Photo credit: Noëlle Yochum

At this week’s meeting in Spokane, WA, the Pacific Fishery Management Council made the good news official. Canary rockfish – a long-lived species declared overfished in 2000, has been “rebuilt.”

At the same meeting, Petrale sole, one of the marquee species on the West Coast, was also declared rebuilt. “Rebuilt” status simply means that the population of the fish has increased to a level above what is needed to sustain a healthy population. This target is set by the Council and aims to support maximum sustainable yield in the fishery.

Under the initial rebuilding plan, populations of the bright orange and pink Canary rockfish were not expected to be rebuilt until 2057, so this rapid progress – attributed to a combination of favorable ocean conditions and strict conservation measures enacted under the West Coast’s catch share fishery management system – comes as particularly welcome news.

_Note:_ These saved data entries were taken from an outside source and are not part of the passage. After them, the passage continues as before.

(* ===== verification/k32_info.v ===== *)
(** * Fixed answers of KERNEL32 (crates/wie-winapi/src/kernel32.rs)

    The deterministic machine a guest sees: versions, times, memory, disks,
    consoles, and the calls that are accepted or refused without doing anything.
    A structure is filled field by field; the addresses are computed first. *)

From S2P Require Import Prelude utf regs insn vad mem engine cpu guest_heap guest_string sync_obj thread win32 k32_misc.

Definition FIXED_SYSTEM_FILETIME : u64 := 133485408000000000.
Definition FIXED_TICK_COUNT : u64 := 12345.
Definition FIXED_PERFORMANCE_COUNTER : u64 := 1000000.
Definition FIXED_PERFORMANCE_FREQUENCY : u64 := 10000000.
Definition ANSI_CODE_PAGE : u64 := 1252.
Definition OEM_CODE_PAGE : u64 := 437.
Definition LANG_EN_US : u64 := 0x0409.
Definition GUEST_OS_MAJOR : u32 := 10.
Definition GUEST_OS_MINOR : u32 := 0.
Definition GUEST_OS_BUILD : u32 := 19045.
Definition GUEST_OS_PLATFORM_NT : u32 := 2.
Definition DEFAULT_CONSOLE_MODE_IN : u32 := Z.lor (Z.lor 1 2) 4.
Definition DEFAULT_CONSOLE_MODE_OUT : u32 := Z.lor 1 2.
Definition FAKE_DISK_GIB : u64 := 1024 * 1024 * 1024.
Definition FAKE_DISK_CLUSTERS : u32 := 26214400.
Definition LOGICAL_DRIVE_TCHARS : u32 := 4.

Definition packed_get_version : u64 :=
  Z.lor (Z.lor (Z.lor GUEST_OS_MAJOR (Z.shiftl GUEST_OS_MINOR 8)) (Z.shiftl GUEST_OS_BUILD 16 mod u32_lim)) 0x80000000.

(** The pointers of the environment handed to the dispatcher. *)
Record WinApiEnvironment := mkEnvironment {
  image_base : u64;
  command_line_a_ptr : u64;
  command_line_w_ptr : u64;
  environment_strings_w_ptr : u64;
  module_file_name_a_ptr : u64;
  module_file_name_w_ptr : u64;
  process_heap_handle : u64;
}.

Section Handlers.
Context {E : Type} `{CpuMem E, !CpuMap E, !CpuRegs E, !CpuApi E}.
Abbreviation H := (M (Api E)).

(** A field: its offset, its name, and how many bytes of which value. *)
Record Field := mkField { f_offset : u64; f_name : string; f_bytes : list u8; f_error : string }.
Definition word_error (n : nat) : string :=
  match n with 2%nat => "failed to write u16 to guest memory" | 4%nat => "failed to write u32 to guest memory"
  | _ => "failed to write u64 to guest memory" end.
Definition word (offset : u64) (name : string) (n : nat) (v : Z) : Field := mkField offset name (le_bytes n v) (word_error n).

Fixpoint field_addresses (base : u64) (fs : list Field) : H (list u64) :=
  match fs with
  | [] => mret []
  | f :: fs => a ← cpu (checked_field_address base (f_offset f) (f_name f)); addrs ← field_addresses base fs; mret (a :: addrs)
  end.
Fixpoint write_at (addrs : list u64) (fs : list Field) : H unit :=
  match addrs, fs with
  | a :: addrs, f :: fs => _ ← context (f_error f) (cpu (mem_write a (f_bytes f))); write_at addrs fs
  | _, _ => mret tt
  end.
Definition fill (base : u64) (fs : list Field) : H unit := addrs ← field_addresses base fs; write_at addrs fs.
(** [if ptr != 0 { write }]. *)
Definition write_opt (p : u64) (n : nat) (v : Z) : H unit :=
  if decide (p ≠ 0) then context (word_error n) (cpu (mem_write p (le_bytes n v))) else mret tt.
Definition args (rs : list Reg) : H unit := foldr (λ r k, _ ← arg r; k) (mret tt) rs.

(** ** Versions and times *)

Definition handle_get_version : H HandlerOutcome := ret_u64 packed_get_version "GetVersion".
Definition handle_get_version_ex_a : H HandlerOutcome :=
  p ← arg_for Rcx "RCX" "GetVersionExA";
  if decide (p = 0) then context "failed to return FALSE from GetVersionExA" (returned 0)
  else
    _ ← fill p [word 4 "dwMajorVersion" 4 GUEST_OS_MAJOR; word 8 "dwMinorVersion" 4 GUEST_OS_MINOR;
                word 12 "dwBuildNumber" 4 GUEST_OS_BUILD; word 16 "dwPlatformId" 4 GUEST_OS_PLATFORM_NT];
    context "failed to return TRUE from GetVersionExA" (returned 1).
Definition handle_get_tick_count : H HandlerOutcome := ret_u64 FIXED_TICK_COUNT "GetTickCount".
Definition handle_query_performance_counter : H HandlerOutcome :=
  p ← arg_for Rcx "RCX" "QueryPerformanceCounter";
  _ ← write_opt p 8 FIXED_PERFORMANCE_COUNTER;
  ret_u64 1 "QueryPerformanceCounter".
Definition handle_query_performance_frequency : H HandlerOutcome :=
  p ← context "QueryPerformanceFrequency RCX" (arg Rcx);
  _ ← write_opt p 8 FIXED_PERFORMANCE_FREQUENCY;
  ret_u64 1 "QueryPerformanceFrequency".
Definition handle_get_system_time_as_file_time : H HandlerOutcome :=
  p ← arg_for Rcx "RCX" "GetSystemTimeAsFileTime";
  _ ← (if decide (p ≠ 0) then
         fill p [word 0 "dwLowDateTime" 4 (mask32 FIXED_SYSTEM_FILETIME); word 4 "dwHighDateTime" 4 (Z.shiftr FIXED_SYSTEM_FILETIME 32)]
       else mret tt);
  ret_u64 0 "GetSystemTimeAsFileTime".
Definition system_time : list Field :=
  [word 0 "wYear" 2 2026; word 2 "wMonth" 2 7; word 4 "wDayOfWeek" 2 4; word 6 "wDay" 2 9;
   word 8 "wHour" 2 12; word 10 "wMinute" 2 0; word 12 "wSecond" 2 0; word 14 "wMilliseconds" 2 0].
Definition handle_get_local_time : H HandlerOutcome :=
  p ← arg_for Rcx "RCX" "GetLocalTime";
  _ ← (if decide (p ≠ 0) then fill p system_time else mret tt);
  ret_u64 0 "GetLocalTime".
Definition handle_file_time_to_local_file_time : H HandlerOutcome :=
  p ← arg_for Rcx "RCX" "FileTimeToLocalFileTime"; q ← arg_for Rdx "RDX" "FileTimeToLocalFileTime";
  if decide (p ≠ 0 ∧ q ≠ 0) then
    bytes ← context "failed to read input FILETIME" (cpu (mem_read p 8%nat));
    _ ← context "failed to write output FILETIME" (cpu (mem_write q bytes));
    _ ← last_error 0; ret_u64 1 "FileTimeToLocalFileTime"
  else _ ← last_error ERROR_INVALID_PARAMETER; ret_u64 0 "FileTimeToLocalFileTime".
Definition handle_file_time_to_system_time : H HandlerOutcome :=
  p ← arg_for Rcx "RCX" "FileTimeToSystemTime"; q ← arg_for Rdx "RDX" "FileTimeToSystemTime";
  if decide (p ≠ 0 ∧ q ≠ 0) then _ ← fill q system_time; _ ← last_error 0; ret_u64 1 "FileTimeToSystemTime"
  else _ ← last_error ERROR_INVALID_PARAMETER; ret_u64 0 "FileTimeToSystemTime".
Definition zeros (offset : u64) (name : string) (n : nat) : Field :=
  mkField offset name (replicate n 0) ("failed to write TIME_ZONE_INFORMATION " +:+ name).
Definition handle_get_time_zone_information : H HandlerOutcome :=
  p ← arg_for Rcx "RCX" "GetTimeZoneInformation";
  if decide (p ≠ 0) then
    _ ← fill p [word 0 "Bias" 4 0; zeros 4 "StandardName" 64; zeros 68 "StandardDate" 16; word 84 "StandardBias" 4 0;
                zeros 88 "DaylightName" 64; zeros 152 "DaylightDate" 16; word 168 "DaylightBias" 4 0];
    _ ← last_error 0; ret_u64 0 "GetTimeZoneInformation"
  else _ ← last_error ERROR_INVALID_PARAMETER; ret_u64 0xffffffff "GetTimeZoneInformation".
Definition handle_local_file_time_to_file_time : H HandlerOutcome :=
  local ← arg Rcx; file ← arg Rdx;
  if decide (local = 0 ∨ file = 0) then ret_u64 0 "LocalFileTimeToFileTime"
  else t ← cpu (read_u64 local); _ ← cpu (write_u64 file t); ret_u64 1 "LocalFileTimeToFileTime".
Definition handle_file_time_to_dos_date_time : H HandlerOutcome :=
  ft ← arg Rcx; date_ptr ← arg Rdx; time_ptr ← arg R8;
  if decide (ft = 0) then ret_u64 0 "FileTimeToDosDateTime"
  else _ ← write_opt date_ptr 2 0x5cf3; _ ← write_opt time_ptr 2 0x6000; ret_u64 1 "FileTimeToDosDateTime".
Definition handle_dos_date_time_to_file_time : H HandlerOutcome :=
  _ ← arg Rcx; _ ← arg Rdx; ft ← arg R8;
  if decide (ft = 0) then ret_u64 0 "DosDateTimeToFileTime"
  else _ ← cpu (write_u64 ft FIXED_SYSTEM_FILETIME); ret_u64 1 "DosDateTimeToFileTime".
Definition handle_get_process_times : H HandlerOutcome :=
  _ ← context "GetProcessTimes RCX" (arg Rcx);
  creation ← context "GetProcessTimes RDX" (arg Rdx);
  exit_t ← context "GetProcessTimes R8" (arg R8);
  kernel ← context "GetProcessTimes R9" (arg R9);
  rsp ← context "GetProcessTimes RSP" (arg Rsp);
  a ← cpu (checked_address rsp 0x28 "GetProcessTimes lpUserTime"); user ← cpu (read_u64 a);
  _ ← write_opt creation 8 FIXED_SYSTEM_FILETIME; _ ← write_opt exit_t 8 0;
  _ ← write_opt kernel 8 10000000; _ ← write_opt user 8 20000000;
  ret_u64 1 "GetProcessTimes".
(* ===== verification/k32_dispatch.v ===== *)
(** * Dispatching KERNEL32 calls (crates/wie-winapi/src/dispatch_table.rs, kernel32.rs)

    The rows of [dispatch_winapi_id] (by identifier) and of
    [dispatch_kernel32_extra] (by export name) whose handlers are modelled. *)

From S2P Require Import Prelude utf path regs insn vad mem engine cpu guest_heap guest_string sync_obj thread dispatch_table win32.
From S2P Require Import k32_sync k32_thread k32_memory k32_misc k32_info k32_string.

Definition name (s : string) : str := String.list_ascii_of_string s.

Section Dispatch.
Context {E : Type} `{CpuMem E, !CpuMap E, !CpuRegs E, !CpuApi E}.
Abbreviation H := (M (Api E)).
(** The environment of the host, the order of the handle table, and what other
    host threads do during a poll. *)
Context (WIE_MT WIE_MT_MAX_THREADS : option string).
Context (values : gmap u64 nat → list nat).
Context (env : nat → list KernelObject → list KernelObject).
Context (environment : WinApiEnvironment).

Definition id_rows : list (WinApiId * H HandlerOutcome) :=
  [(Kernel32Getversionexa, handle_get_version_ex_a);
   (Kernel32Getcommandlinea, handle_get_command_line_a (command_line_a_ptr environment));
   (Kernel32Getcommandlinew, handle_get_command_line_w (command_line_w_ptr environment));
   (Kernel32Getstartupinfoa, handle_get_startup_info_a);
   (Kernel32Getprocessheap, handle_get_process_heap (process_heap_handle environment));
   (Kernel32Getsystemtimeasfiletime, handle_get_system_time_as_file_time);
   (Kernel32Getcurrentprocessid, handle_get_current_process_id);
   (Kernel32Getcurrentthreadid, handle_get_current_thread_id);
   (Kernel32Gettickcount, handle_get_tick_count);
   (Kernel32Queryperformancecounter, handle_query_performance_counter);
   (Kernel32Heapalloc, handle_heap_alloc); (Kernel32Heapfree, handle_heap_free);
   (Kernel32Heaprealloc, handle_heap_realloc);
   (Kernel32Heapcreate, handle_heap_create (process_heap_handle environment));
   (Kernel32Heapsetinformation, handle_heap_set_information);
   (Kernel32Initializecriticalsection, handle_initialize_critical_section);
   (Kernel32Entercriticalsection, handle_enter_critical_section);
   (Kernel32Leavecriticalsection, handle_leave_critical_section);
   (Kernel32Deletecriticalsection, handle_delete_critical_section);
   (Kernel32Flsalloc, handle_fls_alloc); (Kernel32Flsfree, handle_fls_free);
   (Kernel32Flssetvalue, handle_fls_set_value); (Kernel32Flsgetvalue, handle_fls_get_value);
   (Kernel32Getstdhandle, handle_get_std_handle); (Kernel32Sethandlecount, handle_set_handle_count);
   (Kernel32Getenvironmentstringsw, handle_get_environment_strings_w (environment_strings_w_ptr environment));
   (Kernel32Freeenvironmentstringsw, handle_free_environment_strings_w);
   (Kernel32Widechartomultibyte, handle_wide_char_to_multi_byte);
   (Kernel32Getlasterror, handle_get_last_error); (Kernel32Setlasterror, handle_set_last_error);
   (Kernel32Getacp, handle_get_acp); (Kernel32Getoemcp, handle_get_oem_cp);
   (Kernel32Getcpinfo, handle_get_cp_info); (Kernel32Isvalidcodepage, handle_is_valid_code_page);
   (Kernel32Multibytetowidechar, handle_multi_byte_to_wide_char);
   (Kernel32Lcmapstringw, handle_lc_map_string_w);
   (Kernel32Setunhandledexceptionfilter, handle_set_unhandled_exception_filter);
   (Kernel32Heapsize, handle_heap_size);
   (Kernel32Getsystemdefaultlangid, handle_get_system_default_lang_id);
   (Kernel32Getuserdefaultlangid, handle_get_user_default_lang_id);
   (Kernel32Globalmemorystatus, handle_global_memory_status); (Kernel32Getlocaltime, handle_get_local_time);
   (Kernel32Filetimetolocalfiletime, handle_file_time_to_local_file_time);
   (Kernel32Filetimetosystemtime, handle_file_time_to_system_time);
   (Kernel32Gettimezoneinformation, handle_get_time_zone_information);
   (Kernel32Encodepointer, handle_encode_pointer); (Kernel32Decodepointer, handle_decode_pointer);
   (Kernel32Initializecriticalsectionandspincount, handle_initialize_critical_section_and_spin_count);
   (Kernel32Getcurrentprocess, handle_get_current_process);
   (Kernel32Localalloc, handle_local_alloc); (Kernel32Localfree, handle_local_free);
   (Kernel32Globalalloc, handle_global_alloc); (Kernel32Globalfree, handle_global_free);
   (Kernel32Globallock, handle_global_lock); (Kernel32Globalunlock, handle_global_unlock);
   (Kernel32Globalsize, handle_global_size); (Kernel32Muldiv, handle_mul_div);
   (Kernel32Globaladdatoma, handle_global_add_atom_a); (Kernel32Globaldeleteatom, handle_global_delete_atom)].

Definition extra_rows : list (str * H HandlerOutcome) :=
  [(name "virtualalloc", handle_virtual_alloc); (name "virtualfree", handle_virtual_free);
   (name "virtualprotect", handle_virtual_protect); (name "virtualquery", handle_virtual_query);
   (name "flushinstructioncache", handle_flush_instruction_cache);
   (name "tlsgetvalue", handle_tls_get_value); (name "tlssetvalue", handle_tls_set_value);
   (name "tlsalloc", handle_tls_alloc); (name "tlsfree", handle_tls_free);
   (name "createthread", handle_create_thread WIE_MT WIE_MT_MAX_THREADS);
   (name "exitthread", handle_exit_thread values);
   (name "getexitcodethread", handle_get_exit_code_thread);
   (name "waitforsingleobject", handle_wait_for_single_object);
   (name "createeventa", handle_create_event); (name "createeventw", handle_create_event);
   (name "setevent", handle_set_event); (name "resetevent", handle_reset_event);
   (name "getcurrentthread", handle_get_current_thread);
   (name "interlockedincrement", handle_interlocked_increment);
   (name "interlockeddecrement", handle_interlocked_decrement);
   (name "interlockedexchange", handle_interlocked_exchange);
   (name "interlockedcompareexchange", handle_interlocked_compare_exchange);
   (name "interlockedexchangeadd", handle_interlocked_exchange_add);
   (name "interlockedincrement64", handle_interlocked_increment64);
   (name "interlockeddecrement64", handle_interlocked_decrement64);
   (name "interlockedexchange64", handle_interlocked_exchange64);
   (name "interlockedcompareexchange64", handle_interlocked_compare_exchange64);
   (name "interlockedexchangeadd64", handle_interlocked_exchange_add64);
   (name "getversion", handle_get_version);
   (name "lstrlenw", handle_lstrlen_w); (name "lstrcpyw", handle_lstrcpy_w); (name "lstrcatw", handle_lstrcat_w);
   (name "setconsolectrlhandler", handle_set_console_ctrl_handler);
   (name "getconsolemode", handle_get_console_mode); (name "setconsolemode", handle_set_console_mode);
   (name "getconsolescreenbufferinfo", handle_get_console_screen_buffer_info);
   (name "setfileapistooem", handle_set_file_apis_to_oem);
   (name "queryperformancefrequency", handle_query_performance_frequency);
   (name "getsysteminfo", handle_get_system_info);
   (name "isprocessorfeaturepresent", handle_is_processor_feature_present);
   (name "globalmemorystatusex", handle_global_memory_status_ex);
   (name "getprocesstimes", handle_get_process_times);
   (name "getlargepageminimum", handle_get_large_page_minimum);
   (name "getprocessaffinitymask", handle_get_process_affinity_mask);
   (name "setprocessaffinitymask", handle_set_process_affinity_mask);
   (name "setthreadaffinitymask", handle_set_thread_affinity_mask);
   (name "comparefiletime", handle_compare_file_time);
   (name "localfiletimetofiletime", handle_local_file_time_to_file_time);
   (name "filetimetodosdatetime", handle_file_time_to_dos_date_time);
   (name "dosdatetimetofiletime", handle_dos_date_time_to_file_time);
   (name "getdiskfreespaceexw", handle_get_disk_free_space_ex_w);
   (name "getdiskfreespacew", handle_get_disk_free_space_w);
   (name "getlogicaldrivestringsw", handle_get_logical_drive_strings_w);
   (name "setfileattributesw", handle_set_file_attributes_w); (name "setfiletime", handle_set_file_time);
   (name "formatmessagew", handle_format_message_w); (name "resumethread", handle_resume_thread);
   (name "createsemaphorew", handle_create_semaphore); (name "createsemaphorea", handle_create_semaphore);
   (name "releasesemaphore", handle_release_semaphore);
   (name "openeventw", handle_open_event); (name "openeventa", handle_open_event);
   (name "waitformultipleobjects", handle_wait_for_multiple_objects env);
   (name "createhardlinkw", handle_create_hard_link_w);
   (name "duplicatehandle", handle_duplicate_handle values);
   (name "getthreadpriority", handle_get_thread_priority);
   (name "rtlcapturecontext", handle_rtl_capture_context);
   (name "findfirststreamw", handle_find_first_stream_w); (name "findnextstreamw", handle_find_next_stream_w);
   (name "deviceiocontrol", handle_device_io_control); (name "mapviewoffile", handle_map_view_of_file);
   (name "unmapviewoffile", handle_unmap_view_of_file);
   (name "openfilemappingw", handle_open_file_mapping); (name "openfilemappinga", handle_open_file_mapping)].

(** The handler of a modelled call. *)
Definition dispatch_winapi_id (id : WinApiId) : option (H HandlerOutcome) :=
  snd <$> List.find (λ r, bool_decide (r.1 = id)) id_rows.
Definition dispatch_kernel32_extra (n : str) : option (H HandlerOutcome) :=
  snd <$> List.find (λ r, bool_decide (r.1 = to_ascii_lowercase n)) extra_rows.
End Dispatch.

Canary are one of the so-called “choke species” on the West Coast, meaning that assigned catch quotas of these fish are so small that fishermen have been effectively prevented from accessing large swaths of fishing grounds where plentiful target species co-mingle with Canary.

In adapting to those low quotas and avoiding Canary rockfish in the first four years of the catch share program, fishermen have been instrumental in this major conservation win. When quotas for Canary are adjusted to reflect the six-fold increase in their population, fishermen will be less constrained in fishing those areas, and larger quantities of certified-sustainable fish will hit the docks in Washington, Oregon and California.  EDF will continue working with the National Marine Fisheries Service and the Pacific Fishery Management Council to see that those quotas are adjusted as soon as possible.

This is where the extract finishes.